The Right of Return: An Obstacle on the Road to Peaceful Negotiations Between Israel and Palestine

By Antonia C. Stinnett
2012, Vol. 4 No. 01 | pg. 3/3 |

Considering that the refugees have consistently been marginalized and that a solution necessitates the elimination of Palestinians’ cherished ROR, acknowledging the mistreatment of the refugees by welcoming them to the negotiation table would represent an attempt to reconcile the pain that the refugees have suffered and respect their right to influence negotiations (McCann 89). The final requirement needed for negotiations to be successful is the presence of non-violence coupled with the absence of fundamentalism (Awad and Kaufman 124; Siklawi 610). The combination of changing Palestinian perceptions resulting in the discarding of the ROR, respecting refugees by allowing them to partake in negotiations, and ensuring that the negotiations are peaceful, are all necessary to create an effective solution.

However, each of these conditions is incredibly challenging to accomplish. Achieving all three of them will be nearly impossible. When values and ideas become second-nature, such as the ROR, the unimportance of refugees, or fundamentalism, it becomes incredibly hard for a person to disengage and act against these beliefs. Although, it is difficult to achieve on an individual level, it is still possible – as seen by people voting against their party or converting to a different religions. However, changing the values of a collective group of nine million people may prove to be unfeasible. The level of peer pressure and fundamentalism, especially for those loyal to the more extremist group, Hamas, would be nearly tangible. The level of persuasion aggravated by these complimentary features would lead to the continued promotion (and support) of the extremist side and of policies such as the ROR (not that this is necessarily an extremist position).
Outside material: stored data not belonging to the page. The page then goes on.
(** C6: for a wallet whose auth state is [signer] or [signer-deeplink],
    [getMnemonic] throws ['Unexpected auth method'] as soon as the auth
    state has been read, and at no point of any run does it return a
    secret. *)
Theorem signer_wallets_have_no_secret
    (w : World) (publicKey : string) (auth : AuthState) (evs : list Event) :
  getWalletAuthState (storage w) publicKey = Fulfilled auth →
  auth = AuthSigner ∨ auth = AuthSignerDeepLink →
  call_alone (getMnemonic publicKey) w =
    (w, Some (Rejected (VError "Unexpected auth method"))) ∧
  (run (EvIO :: evs) (getMnemonic publicKey w)).2 =
    Settled (Rejected (VError "Unexpected auth method")) ∧
  (∀ secret, (run evs (getMnemonic publicKey w)).2 ≠ Settled (Fulfilled secret)).
Proof.
  intros Hauth Hkind.
  assert (Hthrow : ∀ w', storage w' = storage w →
            step (getMnemonic publicKey w) EvIO =
            (w, Settled (Rejected (VError "Unexpected auth method"))) ∧
            step (w', (getMnemonic publicKey w).2) EvIO =
            (w', Settled (Rejected (VError "Unexpected auth method")))).
  { intros w' Hs. unfold getMnemonic, step, resume. simpl.
    rewrite Hs, Hauth. by destruct Hkind as [-> | ->]. }
  split; [|split].
  - unfold call_alone, getMnemonic. simpl. rewrite Hauth.
    by destruct Hkind as [-> | ->].
  - rewrite run_cons. destruct (Hthrow w eq_refl) as [-> _]. apply run_settled.
  - intros secret.
    assert (Hgen : ∀ st : World * Task (list string),
      storage st.1 = storage w →
      st.2 = (getMnemonic publicKey w).2 ∨
      st.2 = Settled (Rejected (VError "Unexpected auth method")) →
      (run evs st).2 ≠ Settled (Fulfilled secret)).
    { induction evs as [|ev evs IH]; intros [w' t'] Hs Ht; cbn [fst snd] in Hs, Ht.
      - simpl. by destruct Ht as [-> | ->].
      - rewrite run_cons. destruct Ht as [-> | ->].
        + destruct ev as [m|c| |].
          * apply IH; simpl; [|by left].
            by destruct (emit_frame "response" m w') as (_ & -> & _).
          * apply IH; simpl; [done|by left].
          * destruct (Hthrow w' Hs) as [_ ->]. apply IH; simpl; [done|by right].
          * apply IH; simpl; [done|by left].
        + rewrite <- run_cons, run_settled. done. }
    apply Hgen; [done|by left].
Qed.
This could result in the silencing of dissenters, invoking a feeling that the majority of the population agrees with the more extremist side. A more extreme OPT would considerably unsettle the Israeli state. This would lead to Israel acting irrationally and taking profound measures to protect itself, such as continuing to bomb the OPT, preemptively attacking the area, or giving up attempts to reach a peaceful negotiation.

Therefore, based on this analysis, another way to calm Israeli fears regarding peace negotiations would be to end the coalition between Fatah and Hamas. Considering it has already led to an increase in Israeli violence and a statement regarding the impossibility of negotiating with Hamas, the group’s continued presence and extremism does not bode well for attempted peace negotiations (“Fatah”). However, like the other state prerequisites for a peaceful and effective solution, this is also impossible. This solution would entail an outside actor attempting to interfere with the sovereignty and policies of a fellow state, which disrespects and disregards international norms.

Lessons and Conclusions

However, this dynamic should not be surprising, because if there is one lesson that the history of the Israeli-Palestinian conflict has exemplified it is that states consider international law and international norms to be non-binding. This is evident in the continued human rights abuses that the Palestinian refugees are experiencing, with only limited relief by UNRWA (McCann). It also apparent in Israel’s continued creation of settlements on land originally denoted as land in the OPT the fact that not all states guarantee Palestinian refugees rights within their borders, and of course, Israel’s refusal to abide by Res. 194 and allow the Palestinians to return to Israel (Boqa’i; Sohl).

The reason that states and citizens continue to disregard international law often relates to conceptualizations of sovereignty and state rights, as well as national identity. Unfortunately these revered concepts often lead to a refusal to negotiate and the inability to remain open-minded to other solutions. Additionally, these examples of bullheadedness often incite violence, resulting in regional instability and the loss of life, land, and/ livelihood for many innocents (Aronson 7; Rabinowitz 495). This violence is only perpetuating the conflict by agitating peoples and promoting extremism.

Undoubtedly, the human rights abuses experienced by the Palestinians have been awful. However, countering one type of abuse with another will not lead to a solution, only further deaths, mistrust, and instability. The only way to reach an effective and acceptable two-state solution in the Israeli-Palestinian conflict is for both sides to agree to the Clinton Parameters, and most importantly for the Palestinians to abandon their insistence on their right to return to Israel.

This paper analyzed the negative effects of the continued Palestinian pressure for Palestinians’ right of return. As demonstrated by the history of the conflict and failed attempts at negotiations, the demand for the ROR has prevented the two states from agreeing on an effective long-term solution for decades. The current dynamics within the region show that failed negotiations have led to a continued Palestinian refugee problem, which has instigated frustration, violence, and in some cases, extremism in the population. However, this extremism seems somewhat pointless, since it will not change Israel’s decision because welcoming nine million people into its borders would equate to political suicide for the Jewish State (Lapidoth). Additionally, as a sovereign nation, Israel cannot be expected to welcome the Palestinian refugees. In a region fraught with so much instability, one less conflict and one more peaceful resolution, would greatly benefit the area. However, until both sides make compromises, neither side will have peace.